The crypto and stock markets had a pretty good morning—and a not-so-great afternoon.

The Dow Jones Industrial Average has given up roughly 900 points from this morning as Wall Street continues to examine the effects of the coronavirus pandemic.

The cryptocurrency market has also experienced a relatively small (for crypto) but not insignificant dip. Since this morning, crypto has shed roughly $5 billion in total market cap.


Bitcoin—which was trading above $7,300 earlier today —has since taken a $200 dive and is now trading for $7,100. Ethereum has fallen from $170 this morning to about $166, though Ripple’s XRP leads the industry’s top three after shooting up to $0.19 from yesterday’s $0.17 per coin mark.
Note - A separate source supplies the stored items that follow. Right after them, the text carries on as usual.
(* ===== verification/RiskRules.v ===== *)
(** The rule engine ([packages/ai/src/risk-classifier.ts]): normalization of a text, the word-bounded
    lexicons, contextual fraud, brand rules, and the level, confidence and evidence they give. *)
From S2P Require Import Prelude JsValue Outbox Access Evidence.
From Stdlib Require Import QArith Qround Lqa.
Open Scope string_scope.
Open Scope list_scope.
Open Scope Z_scope.
Open Scope tam_scope.
Import Evidence.

Module RiskRules.

(* src: packages/core/src/reputation.ts:111-124 RiskCategory *)
Inductive RiskCategory :=
| C_Spam | C_Scam | C_HateSpeech | C_Harassment | C_Profanity | C_Misinformation | C_BrandAttack | C_Complaint | C_LegalThreat
| C_SelfHarm | C_Positive | C_Neutral.
#[export] Instance RiskCategory_dec : EqDecision RiskCategory.
Proof. solve_decision. Defined.
#[export] Program Instance RiskCategory_enum : JsEnum RiskCategory := {|
  js_name x := match x with
    | C_Spam => "spam" | C_Scam => "scam" | C_HateSpeech => "hate_speech" | C_Harassment => "harassment" | C_Profanity => "profanity"
    | C_Misinformation => "misinformation" | C_BrandAttack => "brand_attack" | C_Complaint => "complaint"
    | C_LegalThreat => "legal_threat" | C_SelfHarm => "self_harm" | C_Positive => "positive" | C_Neutral => "neutral" end;
  js_values := [C_Spam; C_Scam; C_HateSpeech; C_Harassment; C_Profanity; C_Misinformation; C_BrandAttack; C_Complaint; C_LegalThreat;
    C_SelfHarm; C_Positive; C_Neutral] |}.
Solve All Obligations with solve_js_enum.
(* src: packages/core/src/reputation.ts:126-130 Sentiment *)
Inductive Sentiment := S_Negative | S_Neutral | S_Positive.
#[export] Instance Sentiment_dec : EqDecision Sentiment.
Proof. solve_decision. Defined.
#[export] Program Instance Sentiment_enum : JsEnum Sentiment := {|
  js_name x := match x with S_Negative => "negative" | S_Neutral => "neutral" | S_Positive => "positive" end;
  js_values := [S_Negative; S_Neutral; S_Positive] |}.
Solve All Obligations with solve_js_enum.
(* src: packages/core/src/brand-rule.ts:12-21 RuleCategory *)
Inductive RuleCategory := BlockedWords | CompetitorMentions | CrisisKeywords | CustomPhrases.
#[export] Instance RuleCategory_dec : EqDecision RuleCategory.
Proof. solve_decision. Defined.
#[export] Program Instance RuleCategory_enum : JsEnum RuleCategory := {|
  js_name x := match x with
    | BlockedWords => "blocked_words" | CompetitorMentions => "competitor_mentions" | CrisisKeywords => "crisis_keywords"
    | CustomPhrases => "custom_phrases" end;
  js_values := [BlockedWords; CompetitorMentions; CrisisKeywords; CustomPhrases] |}.
Solve All Obligations with solve_js_enum.

(** * Text *)

(** [normalize("NFD")] with the combining marks removed, on a lower-case Latin-1 character: the
    letters that decompose lose their diacritic, every other character stays. *)
Definition base_letter (c : ascii) : ascii :=
  if between 224 229 (code c) then "a" else if code c =? 231 then "c" else if between 232 235 (code c) then "e"
  else if between 236 239 (code c) then "i" else if code c =? 241 then "n" else if between 242 246 (code c) then "o"
  else if between 249 252 (code c) then "u" else if (code c =? 253) || (code c =? 255) then "y" else c.
(* src: packages/ai/src/risk-classifier.ts:140-149 normalize *)
Definition leet (c : ascii) : ascii :=
  if Ascii.eqb c "0" then "o" else if Ascii.eqb c "1" then "i" else if Ascii.eqb c "3" then "e" else if Ascii.eqb c "4" then "a"
  else if Ascii.eqb c "5" then "s" else if Ascii.eqb c "7" then "t" else if Ascii.eqb c "8" then "b" else if Ascii.eqb c "@" then "a"
  else if Ascii.eqb c "$" then "s" else c.
(** [/[^a-z0-9*\s]/g] to a space. *)
Definition keep_or_space (c : ascii) : ascii :=
  if is_lower c || is_digit c || Ascii.eqb c "*" || is_ws c then c else " ".
(** [/\s+/g] to one space; [after] when a white space has just been read. *)
Fixpoint collapse_ws (after : bool) (s : string) : string :=
  match s with
  | EmptyString => EmptyString
  | String c r => if is_ws c then (if after then collapse_ws true r else String " " (collapse_ws true r)) else String c (collapse_ws false r)
  end.
(* src: packages/ai/src/risk-classifier.ts:138-152 normalize *)
Definition normalize (input : string) : string :=
  let lower := str_map base_letter (toLowerCase input) in
  trim (collapse_ws false (str_map keep_or_space (str_map leet lower))).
The coronavirus outbreak continues to wreak havoc throughout the world, but is currently having a disproportionately large impact in the United States. In New York, Governor Andrew Cuomo today reported the largest one-day death toll his state has witnessed, according to CNBC. Overall hospitalizations, however, are down, he said.

By contrast, Europe is seeing a light begin to form at the end of its tunnel. Various countries are now lifting their lockdowns and experiencing fewer deaths from the virus. Denmark, for example, is planning to reopen its schools and daycare centers by mid-April, though some restrictions—such as no gatherings of more than 10 people—will remain in place until May.

In Austria, cities like Tyrol—an alpine ski resort that was one of the first to report coronavirus cases—have lifted their quarantine orders, while the lockdown in Wuhan, China—where the virus allegedly originated—has also come to an end.

Hope for America stems from news that India will permit limited exports of a drug known as hydroxychloroquine. Typically used to fight malaria, President Donald Trump has praised the drug as a potential means of defeating the current pandemic, though doctors are unsure.


In addition, the $1,200 stimulus checks Americans are set to receive could arrive in people’s mailboxes either this week or next, according to Larry Kudlow of the U.S. Economic Council. The hope for the economy at large is that the market will react positively once US residents, many of them laid off or furloughed as a result of lockdowns and quarantines, have a little money in their pockets.